流石に、動きの遅い子を庇いながらの探索は厳しいものがある。

気づかれぬように行動しても、何回かは奴らに気づかれた。

銃を撃てばいいのだろうが、銃声で周囲の異形に感づかれて囲まれるのが見えたので、仕方がなく殴り殺しているのだが・・・


何発かは喰らうものだ。

一般人風情なら、一発ももらわずに殺せるのだが・・・


彼らは人間じゃない。

人間とは思えない速さと力で体を動かす。


何度か顔と腹部を殴られ、危うく馬乗りにされたが、何とか乗り切ってこれた。


ついさっきも、刃物を持った異形に右腕を切られた。

血を止めて、包帯を巻く。


徐々に体温が上がって熱いので、上着のジッパーを開けて、袖も折って捲って風通しを良くした。

腹部に喰らった銃弾の部分の巻いた包帯と、右腕の包帯が見え、そこが赤く染まっている。
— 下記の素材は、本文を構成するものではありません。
(* ===== verification/RouterFacts.v ===== *)
(** * Facts about the interrupt router: sinks, locking, well-formed states, identifiers *)

From S2P Require Import Prelude Bytes Collections Snapshot SnapshotFacts Pic PicFacts Lapic LapicFacts LapicProps Ioapic IoapicFacts.
From S2P Require Import Router.
Module P := PlatformInterrupts.

(** ** Loops that may panic *)
Lemma foldo_inv {A B} (I : B -> Prop) (f : B -> A -> option B) l b :
  (forall b x, x ∈ l -> I b -> exists b', f b x = Some b' /\ I b') ->
  I b -> exists b', foldo f l b = Some b' /\ I b'.
Proof.
  unfold foldo. revert b. induction l as [|x l IH]; intros b Hf Hb; simpl; [by exists b|].
  destruct (Hf b x) as (b1 & -> & Hb1); [set_solver|done|].
  apply IH; [|done]. intros b2 y Hy. apply Hf. set_solver.
Qed.

Lemma foldo_app {A B} (f : B -> A -> option B) l1 l2 b :
  foldo f (l1 ++ l2) b = match foldo f l1 b with Some b => foldo f l2 b | None => None end.
Proof.
  unfold foldo. rewrite foldl_app. destruct (foldl _ (Some b) l1); [done|].
  by induction l2.
Qed.

(** ** What the I/O APIC does to its sinks

    Every operation changes a sink only by injecting vectors into it: a
    preorder that injection respects relates the sinks before and after. *)
Section Sinks.
Context {S : Type} `{LapicInterruptSink S} (R : relation S) `{!PreOrder R}.
Hypothesis Hinj : forall s v, uint 8 v -> R s (inject_external_interrupt s v).
Implicit Types io : IoApic.t S.

Lemma Forall2_map_self (f : S -> S) ls : (forall s, R s (f s)) -> Forall2 R ls (map f ls).
Proof. intros Hf. induction ls as [|s ls IH]; simpl; by constructor. Qed.

Lemma Forall2_alter_self (f : S -> S) i ls : (forall s, R s (f s)) -> Forall2 R ls (alter f i ls).
Proof.
  intros Hf. revert i. induction ls as [|s ls IH]; intros [|i]; simpl; constructor; try done.
  apply IH.
Qed.

Definition moved n io io' : Prop := sized n io' /\ Forall2 R io.(IoApic.lapics) io'.(IoApic.lapics).

Lemma moved_refl n io : sized n io -> moved n io io.
Proof. by split. Qed.

Lemma moved_trans n io1 io2 io3 : moved n io1 io2 -> moved n io2 io3 -> moved n io1 io3.
Proof. intros [_ H12] [Hs H23]. split; [done|by etrans]. Qed.

Lemma moved_sinks n io1 io2 io : io1.(IoApic.lapics) = io2.(IoApic.lapics) -> moved n io1 io -> moved n io2 io.
Proof. unfold moved. by intros ->. Qed.

Lemma deliver_moved n io g : (g < n)%nat -> sized n io -> exists io', IoApic.deliver io g = Some io' /\ moved n io io'.
Proof.
  intros Hg Hs. destruct (deliver_sized n io g Hg Hs) as (io' & Hd & Hs'). exists io'.
  split; [done|]. split; [done|]. destruct (lookup_lt_is_Some_2 io.(IoApic.redirection) g) as [e He].
  { by rewrite (proj2 Hs). }
  destruct (Forall_lookup_1 _ _ _ _ (io_entries _ (proj1 Hs)) He) as [Hv _ _].
  unfold IoApic.deliver in Hd. rewrite He in Hd. case_if_in Hd; [by injection Hd as <-|].
  match type of Hd with context [let '(_, _) := ?x in _] =>
    assert (Forall2 R io.(IoApic.lapics) x.1) as Hls; [|destruct x as [ls b]; simpl in Hls] end.
  { case_if; [|apply Forall2_map_self; intros s; case_if; [by apply Hinj|done]].
    destruct (IoApic.min_by_key _ _ _ _); [|done]. by apply Forall2_alter_self; auto. }
  injection Hd as <-. by case_if.
Qed.

Lemma maybe_deliver_moved n io g :
  (g < n)%nat -> sized n io -> exists io', IoApic.maybe_deliver_level io g = Some io' /\ moved n io io'.
Proof.
  intros Hg Hs. pose proof (moved_refl n io Hs). unfold IoApic.maybe_deliver_level.
  destruct (lookup_lt_is_Some_2 io.(IoApic.redirection) g) as [e ->]; [by rewrite (proj2 Hs)|].
  destruct (lookup_lt_is_Some_2 io.(IoApic.pin_level) g) as [raw ->].
  { by rewrite (io_pins _ (proj1 Hs)), (proj2 Hs). }
  repeat case_if; first [by apply deliver_moved|by exists io].
Qed.

Lemma loop_moved {A} n (f : IoApic.t S -> A -> option (IoApic.t S)) l io :
  (forall io x, x ∈ l -> sized n io -> exists io', f io x = Some io' /\ moved n io io') ->
  sized n io ->
  exists io', foldl (fun o x => match o with Some io => f io x | None => None end) (Some io) l = Some io'
              /\ moved n io io'.
Proof.
  intros Hf Hs. apply (foldo_inv (moved n io)); [|by apply moved_refl].
  intros io1 x Hx Hm. destruct (Hf io1 x Hx) as (io2 & ? & Hm2); [apply Hm|].
  exists io2. split; [done|]. by eapply moved_trans.
Qed.

Lemma exec_moved n io o : sized n io -> exists io', exec io o = Some io' /\ moved n io io'.
Proof.
  intros Hs. destruct (exec_sized n io o Hs) as (io' & Hx & Hs').
  destruct o as [g level|v| |g b| |off sz v]; simpl in *; try (injection Hx as <-; by eexists).
  - clear io' Hx Hs'. unfold IoApic.set_irq_level.
    destruct (io.(IoApic.pin_level) !! g) as [raw|] eqn:Hg; [|by exists io].
    apply lookup_lt_Some in Hg. rewrite (io_pins _ (proj1 Hs)), (proj2 Hs) in Hg.
    set (io1 := IoApic.with_pin_level _ io).
    assert (sized n io1) as Hs1.
    { destruct Hs as [Hok <-]. change io1 with (IoApic.with_pin_level
        (<[g := xorb level (default false (io.(IoApic.pin_active_low) !! g))]> io.(IoApic.pin_level))
        (IoApic.with_pin_active_low io.(IoApic.pin_active_low) io)).
      apply with_pins_sized; [apply Hok|rewrite length_insert; apply Hok|done]. }
    assert (moved n io io1) as Hm1 by (by split).
    destruct (IoApic.redirection io1 !! g) as [e|] eqn:He; [|by exists io1].
    destruct (E.trigger_mode e); destruct (E.mask e); try (by exists io1);
      match goal with |- context [if ?c then _ else _] => destruct c end; try (by exists io1);
      [destruct (deliver_moved n io1 g) as (io' & ? & ?)|
       destruct (maybe_deliver_moved n io1 g) as (io' & ? & ?)]; try done; by exists io'.
  - clear io' Hx Hs'. unfold IoApic.notify_eoi.
    destruct (eoi_scan_spec v io.(IoApic.pin_level) 0 io.(IoApic.redirection)) as (p & -> & _ & Hp).
    { by rewrite (io_pins _ (proj1 Hs)). }
    set (io1 := IoApic.with_redirection _ io).
    destruct (loop_moved n IoApic.deliver p io1) as (io' & -> & Hm).
    + intros io2 x (i & e & raw & -> & Hi & _)%Hp Hs1. apply deliver_moved; [|done].
      apply lookup_lt_Some in Hi. by rewrite (proj2 Hs) in Hi.
    + apply with_redirection_sized; [by rewrite length_map; apply Hs| |done].
      apply Forall_map. eapply Forall_impl; [apply (io_entries _ (proj1 Hs))|].
      intros e He. by apply eoi_clear_ok.
    + exists io'. by split.
  - unfold IoApic.sync_level_triggered. rewrite (proj2 Hs). apply loop_moved; [|done].
    intros io1 x Hx1 Hs1. apply maybe_deliver_moved; [|done]. apply elem_of_seq in Hx1. lia.
  - exists io'. split; [done|]. split; [done|]. clear Hs'. unfold IoApic.mmio_write in Hx.
    case_if_in Hx; [by injection Hx as <-|]. case_if_in Hx; [by injection Hx as <-|].
    case_if_in Hx; [|by injection Hx as <-]. unfold IoApic.write_register in Hx.
    case_if_in Hx; [by injection Hx as <-|]. case_if_in Hx; [|by injection Hx as <-].
    set (j := Z.to_nat _) in Hx. destruct (io.(IoApic.redirection) !! j) as [e|] eqn:Hj; [|by injection Hx as <-].
    case_if_in Hx; [|by injection Hx as <-].
    assert (entry_ok e) as He by (apply (Forall_lookup_1 _ _ _ _ (io_entries _ (proj1 Hs)) Hj)).
    pose proof (write_low_ok e (wrap 32 v) He) as He'. destruct (E.write_low e (wrap 32 v)) as [tr e']. simpl in He'.
    case_if_in Hx; [|by injection Hx as <-].
    destruct (maybe_deliver_moved n (IoApic.with_redirection (<[j := e']> io.(IoApic.redirection)) io) j)
      as (io2 & Hx2 & Hm); [| |].
    + apply lookup_lt_Some in Hj. by rewrite (proj2 Hs) in Hj.
    + apply with_redirection_sized; [by rewrite length_insert; apply Hs| |done].
      by apply Forall_insert; [apply Hs|].
    + rewrite Hx in Hx2. injection Hx2 as <-. apply Hm.
Qed.
End Sinks.

(** ** Well-formed routers *)

(** The level of a line: asserted by a restored baseline or by a device. *)
Definition wired (baseline : list bool) (counts : list Z) : list bool :=
  zip_with (fun b c => b || (0 <? c)) baseline counts.

Record router_ok (p : P.t) : Prop := {
  ro_ioapic : ioapic_ok p.(P.ioapic);
  ro_sinks : p.(P.ioapic).(IoApic.lapics) = [];
  ro_baseline : length p.(P.gsi_restore_baseline) = length p.(P.ioapic).(IoApic.redirection);
  ro_count : length p.(P.gsi_assert_count) = length p.(P.ioapic).(IoApic.redirection);
  ro_counts : Forall (uint 32) p.(P.gsi_assert_count);
  ro_level : p.(P.gsi_level) = wired p.(P.gsi_restore_baseline) p.(P.gsi_assert_count);
  ro_enabled : p.(P.apic_enabled) = bool_decide (p.(P.mode) = Apic);
  ro_lapics : Forall (fun l => apic_ok l /\ l.(L.now) = p.(P.lapic_clock)) p.(P.lapics);
  ro_clock : uint 64 p.(P.lapic_clock);
  ro_cpus : (1 <= length p.(P.lapics) <= 255)%nat;
  ro_init : length p.(P.pending_init) = length p.(P.lapics);
  ro_sipi : length p.(P.pending_sipi) = length p.(P.lapics);
  ro_sipis : Forall (fun o => match o with Some v => uint 8 v | None => True end) p.(P.pending_sipi);
  ro_pic : dual_valid p.(P.pic).(PlatformPic.inner);
  ro_bases : uint 8 p.(P.pic).(PlatformPic.master_base) /\ uint 8 p.(P.pic).(PlatformPic.slave_base);
  ro_isa : length p.(P.isa_irq_to_gsi) = 16%nat /\ Forall (uint 32) p.(P.isa_irq_to_gsi);
  ro_imcr : uint 8 p.(P.imcr_select) /\ 0 <= p.(P.imcr) <= 1;
  ro_gen : uint 64 p.(P.irq_line_generation);
}.

Lemma wired_length b c n : length b = n -> length c = n -> length (wired b c) = n.
Proof. intros. unfold wired. rewrite length_zip_with. lia. Qed.

Lemma ro_levels p : router_ok p -> length p.(P.gsi_level) = length p.(P.ioapic).(IoApic.redirection).
Proof. intros [? ? ? ? ? Hl]. rewrite Hl. by apply wired_length. Qed.
(** Arguments within their Rust types. *)
Definition input_ok (i : InterruptInput) : Prop :=
  match i with IsaIrq irq => uint 8 irq | Gsi gsi => uint 32 gsi end.
Definition call_ok (c : call) : Prop :=
  match c with
  | RaiseIrq i | LowerIrq i => input_ok i
  | SetIsaIrqOverride irq gsi => uint 8 irq /\ uint 32 gsi
  | Acknowledge _ v | AcknowledgeApic _ v => uint 8 v
  | LapicWrite _ _ data | LapicWriteApic _ _ data => Forall byte_ok data
  | PicPortWrite _ v => uint 8 v
  | PicSetOffsets m s => uint 8 m /\ uint 8 s
  | PicSetMasked irq _ => uint 8 irq
  | _ => True
  end.

(** The calls that leave the lines alone. *)
Definition line_neutral (c : call) : bool :=
  match c with
  | RaiseIrq _ | LowerIrq _ | SetIsaIrqOverride _ _ | FinalizeRestore | Reset => false
  | _ => true
  end.

(** *** The legacy controller *)
Lemma port_write_router_ok p port v :
  router_ok p -> uint 8 v -> router_ok (P.with_pic (PlatformPic.port_write_u8 p.(P.pic) port v) p).
Proof. intros Hp Hv. apply with_pic_ok; [done|]. apply port_write_valid; [done|apply Hp]. Qed.

Lemma eoi_pic_valid pc v : dual_valid pc.(PlatformPic.inner) -> dual_valid (PlatformPic.eoi pc v).(PlatformPic.inner).
Proof.
  intros Hv. assert (forall x, uint 8 (0x60 ||| (x &&& 7))) as Hu.
  { intros x. apply uint_lor; [lia|done|]. pose proof (land7_range x). unfold uint. lia. }
  unfold PlatformPic.eoi. destruct (PlatformPic.vector_to_irq pc v) as [irq|]; [|done].
  case_if; simpl; [by apply port_write_valid|]. apply port_write_valid; [done|]. by apply port_write_valid.
Qed.

Lemma eoi_pic_bases pc v :
  (PlatformPic.eoi pc v).(PlatformPic.master_base) = pc.(PlatformPic.master_base) /\
  (PlatformPic.eoi pc v).(PlatformPic.slave_base) = pc.(PlatformPic.slave_base).
Proof. unfold PlatformPic.eoi. destruct (PlatformPic.vector_to_irq pc v); [|done]. by case_if. Qed.

Lemma pic_replace_ok p pc :
  router_ok p -> dual_valid pc.(PlatformPic.inner) ->
  uint 8 pc.(PlatformPic.master_base) -> uint 8 pc.(PlatformPic.slave_base) -> router_ok (P.with_pic pc p).
Proof. intros [] Hd Hm Hs. by split. Qed.

Lemma pic_eoi_ok p v : router_ok p -> router_ok (P.with_pic (PlatformPic.eoi p.(P.pic) v) p).
Proof.
  intros Hp. destruct (eoi_pic_bases p.(P.pic) v) as [Hm Hs].
  apply pic_replace_ok; [done|apply eoi_pic_valid, Hp|rewrite Hm|rewrite Hs]; apply Hp.
Qed.

Lemma pic_ack_ok p v : router_ok p -> router_ok (P.with_pic (PlatformPic.acknowledge p.(P.pic) v) p).
Proof. intros Hp. apply with_pic_ok; [done|]. apply acknowledge_valid, Hp. Qed.

Lemma set_offsets_valid pc m s :
  uint 8 m -> uint 8 s -> dual_valid pc.(PlatformPic.inner) ->
  dual_valid (PlatformPic.set_offsets pc m s).(PlatformPic.inner).
Proof.
  intros Hm Hs Hv. unfold PlatformPic.set_offsets, PlatformPic.port_write_u8, PlatformPic.with_inner.
  cbn [PlatformPic.inner]. by repeat (apply port_write_valid; [done|]).
Qed.

Lemma port_read_uint d port : dual_valid d -> (port = MASTER_DATA \/ port = SLAVE_DATA) ->
  uint 8 (DualPic8259.port_read_u8 d port).
Proof. intros [[Hm _] [Hs _]] [-> | ->]; simpl; [apply (po_imr _ Hm)|apply (po_imr _ Hs)]. Qed.

Lemma set_masked_ok p irq masked :
  router_ok p -> uint 8 irq -> router_ok (P.with_pic (PlatformPic.set_masked p.(P.pic) irq masked) p).
Proof.
  intros Hp Hi. unfold uint in Hi. unfold PlatformPic.set_masked.
  assert (forall port bit, (port = MASTER_DATA \/ port = SLAVE_DATA) -> uint 8 bit ->
    router_ok (P.with_pic (PlatformPic.port_write_u8 p.(P.pic) port
      (if masked then PlatformPic.port_read_u8 p.(P.pic) port ||| bit
       else PlatformPic.port_read_u8 p.(P.pic) port &&& unot 8 bit)) p)) as Hw.
  { intros port bit Hport Hbit. apply port_write_router_ok; [done|].
    pose proof (port_read_uint _ port (ro_pic _ Hp) Hport) as Hr. fold (PlatformPic.port_read_u8 p.(P.pic) port) in Hr.
    destruct masked; [by apply uint_lor|]. apply uint_land_l; [lia|done|]. apply uint_unot. lia. }
  destruct (irq <=? 7) eqn:H7; [|destruct (irq <=? 15) eqn:H15]; bool_hyps; [| |by destruct p].
  - apply Hw; [by left|]. apply uint_bit. lia.
  - apply Hw; [by right|]. apply uint_bit. lia.
Qed.

(** *** Every call *)
Lemma gsi_of_input_nonneg p i : router_ok p -> input_ok i -> 0 <= P.gsi_of_input p i.
Proof.
  intros Hp Hi. destruct i as [irq|gsi]; simpl; [|apply Hi].
  destruct (p.(P.isa_irq_to_gsi) !! Z.to_nat irq) as [g|] eqn:Hg; simpl; [|apply Hi].
  apply (Forall_lookup_1 _ _ _ _ (proj2 (ro_isa _ Hp)) Hg).
Qed.

Lemma acknowledge_ok p cpu v : router_ok p -> uint 8 v -> keeps_lines p (P.acknowledge_for_cpu p cpu v).
Proof.
  intros Hp Hv. unfold P.acknowledge_for_cpu. destruct p.(P.mode).
  - case_if; [|done]. split; [by apply pic_ack_ok|done].
  - split; [|done]. apply alter_lapic_ok; [done|]. intros l.
    by apply step_lapic_ok; [apply lstep_ack|apply ack_now].
Qed.

Lemma get_pending_ok p cpu : router_ok p -> keeps_lines p (P.get_pending_for_cpu p cpu).2.
Proof.
  intros Hp. unfold P.get_pending_for_cpu. destruct p.(P.mode); [by case_if|].
  destruct (p.(P.lapics) !! cpu) as [l|] eqn:Hl; [|done]. apply (lookup_lapic_ok _ _ _ Hp) in Hl as Hok.
  pose proof (step_lapic_ok _ _ _ (lstep_pending l) (pending_now l) Hok) as Hok'.
  destruct (L.get_pending_vector l). split; [by apply insert_lapic_ok|done].
Qed.

Lemma lapic_read_ok p cpu off n : router_ok p -> keeps_lines p (P.lapic_mmio_read_for_cpu p cpu off n).2.
Proof.
  intros Hp. unfold P.lapic_mmio_read_for_cpu.
  destruct (p.(P.lapics) !! cpu) as [l|] eqn:Hl; [|done]. apply (lookup_lapic_ok _ _ _ Hp) in Hl as Hok.
  pose proof (step_lapic_ok _ _ _ (lstep_read l off n) (mmio_read_now l off n) Hok) as Hok'.
  destruct (L.mmio_read l off n). split; [by apply insert_lapic_ok|done].
Qed.

Lemma inject_now_ok now v l : vector_ok v -> lapic_now_ok now l -> lapic_now_ok now (L.inject_fixed_interrupt l v).
Proof. intros Hv. by apply step_lapic_ok; [apply lstep_env, env_inject|]. Qed.

Lemma trigger_msi_ok p m : router_ok p -> keeps_lines p (P.trigger_msi p m).
Proof.
  intros Hp. assert (vector_ok (MsiMessage.vector m)) as Hv.
  { unfold MsiMessage.vector. change 0x00ff with (Z.ones 8). rewrite land_ones_mod by lia. by apply Z.mod_pos_bound. }
  unfold P.trigger_msi, P.inject_fixed_broadcast, P.inject_fixed_for_apic.
  repeat case_if; try done; try (split; [|done]).
  - apply map_lapics_ok; [done|]. intros l. by apply inject_now_ok.
  - apply map_lapics_ok; [done|]. intros l Hl. case_if; [by apply inject_now_ok|done].
  - apply map_lapics_ok; [done|]. intros l. by apply inject_now_ok.
  - destruct (P.lapic_for_apic_id _ _); [|done]. split; [|done]. apply alter_lapic_ok; [done|].
    intros l. by apply inject_now_ok.
Qed.

Lemma reset_lapic_ok p i : router_ok p -> keeps_lines p (P.reset_lapic p i).
Proof.
  intros Hp. unfold P.reset_lapic. destruct (P.lapic_for_apic_id p i); [|done]. split; [|done].
  apply alter_lapic_ok; [done|]. intros l [Hl Hn]. pose proof (reset_state_ok l i Hl).
  case_if; [|done]. by apply same_lapic_ok; [apply enable_software_spec|].
Qed.

Lemma neutral_call_ok p c :
  router_ok p -> call_ok c -> line_neutral c = true -> exists p', exec_call p c = Some p' /\ keeps_lines p p'.
Proof.
  intros Hp Hc Hn. destruct c; try done; cbn [exec_call call_ok] in *;
    try (eexists; split; [reflexivity|]).
  - destruct (set_mode_ok p mode Hp) as (p' & ? & ? & _). by exists p'.
  - by apply imcr_write_ok.
  - unfold P.sync_cr8_tpr_for_cpu. destruct p.(P.mode); [done|]. split; [|done]. apply alter_lapic_ok; [done|].
    intros l. by apply step_lapic_ok; [apply lstep_cr8|].
  - by apply get_pending_ok.
  - by apply acknowledge_ok.
  - unfold P.eoi_for_cpu. destruct p.(P.mode); [|by apply lapic_eoi_ok]. eexists. split; [done|].
    case_if; [|done]. split; [by apply pic_eoi_ok|done].
  - unfold P.get_pending_for_apic. destruct p.(P.mode); [by case_if|].
    destruct (P.lapic_for_apic_id p apic_id); [by apply get_pending_ok|done].
  - unfold P.acknowledge_for_apic. destruct p.(P.mode).
    + case_if; [|done]. split; [by apply pic_ack_ok|done].
    + destruct (P.lapic_for_apic_id p apic_id); [by apply acknowledge_ok|done].
  - unfold P.eoi_for_apic. destruct p.(P.mode).
    + eexists. split; [done|]. case_if; [|done]. split; [by apply pic_eoi_ok|done].
    + destruct (P.lapic_for_apic_id p apic_id); [by apply lapic_eoi_ok|by exists p].
  - by apply ioapic_write_ok.
  - by apply lapic_read_ok.
  - by apply lapic_write_ok.
  - unfold P.lapic_mmio_read_for_apic. destruct (P.lapic_for_apic_id p apic_id); [by apply lapic_read_ok|done].
  - unfold P.lapic_mmio_write_for_apic. destruct (P.lapic_for_apic_id p apic_id); [by apply lapic_write_ok|by exists p].
  - split; [by apply tick_ok|done].
  - split; [|done]. destruct Hp. split; simpl; try done. by rewrite length_insert.
  - split; [|done]. apply sipi_ok; [done|by rewrite length_insert|]. by apply Forall_insert; [apply Hp|].
  - by apply reset_lapic_ok.
  - by apply trigger_msi_ok.
  - split; [by apply port_write_router_ok|done].
  - split; [|done]. destruct Hc as [Hm Hs].
    apply pic_replace_ok; [done|apply set_offsets_valid; try done; apply Hp|apply land_F8, Hm|apply land_F8, Hs].
  - split; [by apply set_masked_ok|done].
Qed.

Lemma call_router_ok p c : router_ok p -> call_ok c -> exists p', exec_call p c = Some p' /\ router_ok p'.
Proof.
  intros Hp Hc. destruct (line_neutral c) eqn:Hn.
  { destruct (neutral_call_ok p c Hp Hc Hn) as (p' & ? & ? & _). by exists p'. }
  destruct c; try done; cbn [exec_call call_ok] in *; try (eexists; split; [reflexivity|]).
  - destruct (update_gsi_ok p (P.gsi_of_input p input) true Hp) as (p' & ? & ? & _); [by apply gsi_of_input_nonneg|].
    by exists p'.
  - destruct (update_gsi_ok p (P.gsi_of_input p input) false Hp) as (p' & ? & ? & _); [by apply gsi_of_input_nonneg|].
    by exists p'.
  - unfold P.set_isa_irq_override. case_if; [|done]. pose proof (ro_isa _ Hp) as [Hl Hi].
    destruct Hp. split; simpl; try done. split; [by rewrite length_insert|].
    apply Forall_insert; [done|apply Hc].
  - destruct (finalize_restore_ok p Hp) as (p' & ? & ? & _). by exists p'.
  - by apply reset_ok.
Qed.

Lemma run_router_ok p cs :
  router_ok p -> Forall call_ok cs -> exists p', foldo exec_call cs p = Some p' /\ router_ok p'.
Proof.
  intros Hp Hcs. apply foldo_inv; [|done]. intros q c Hin Hq. apply call_router_ok; [done|].
  by apply (proj1 (Forall_forall _ _) Hcs).
Qed.

(** The state after some calls on a machine with [n] CPUs. *)
Definition after (n : nat) (cs : list call) : P.t :=
  default P.new (foldo exec_call cs (P.new_with_cpu_count n)).

Lemma after_ok n cs : (n <= 255)%nat -> Forall call_ok cs -> router_ok (after n cs).
Proof.
  intros Hn Hcs. unfold after. by destruct (run_router_ok _ cs (new_router_ok n Hn) Hcs) as (p & -> & ?).
Qed.

Ltac solve_calls := repeat (apply Forall_cons; split; [done || by repeat constructor|]); constructor.

(** *** Debug assertions

    The one assertion of these operations that depends on what the guest did
    is that of [LocalApic::reset_state].  INIT resets each target under the
    identifier it just read. *)
Definition call_asserts (p : P.t) (c : call) : bool :=
  match c with
  | Reset => P.reset_asserts p
  | ResetLapic apic_id => P.reset_lapic_asserts p apic_id
  | _ => true
  end.

(** A call in a build with or without debug assertions. *)
Definition exec_in (debug : bool) (p : P.t) (c : call) : option P.t :=
  if debug && negb (call_asserts p c) then None else exec_call p c.

(** The call writes to a local APIC's ID register. *)
Definition renumbers (c : call) : bool :=
  match c with
  | LapicWrite _ offset data | LapicWriteApic _ offset data => touches_id offset data
  | _ => false
  end.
私は少しだけ体を休めると、すぐに立ち上がって恵美の手を取った。


「行こう・・・」

「何処に・・・?」

「彼は武器を持ってない。だから目的を果たせばどこかに隠れてるんでしょうきっと」


私は旅館の扉を開けて周囲を見回す。

刻一刻と深くなっていく霧のせいで遠くがよく見えないが・・・周囲には何もなさそうだ。


「いい?恵美だけは生きて・・・ここを出るの」

「・・・・・・」


何度も何度も彼女に言い聞かせるように言う。

彼女はそのたびに頷く。

これは私への言葉でもあるんだ。

恵美だけは、ここから必ず生きて返す・・・それがいま私にできる最低限の事だから。


私は切られた右手の痛みを感じながら、足を踏み出した。

腹部も歩くたびに痛むがもう慣れた。


一先ず学校へ行こう・・・・

彼の行き先がどこかは知らないが・・・行きそうな場所をつぶしていくしかない。

もう、家にも神社にも、役場にも行ったんだ。

あとは学校か、教会だ・・・


私は痛みを発する体に鞭を打って足を踏み出す。

そして、体を赤い霧の中へと溶かしていった。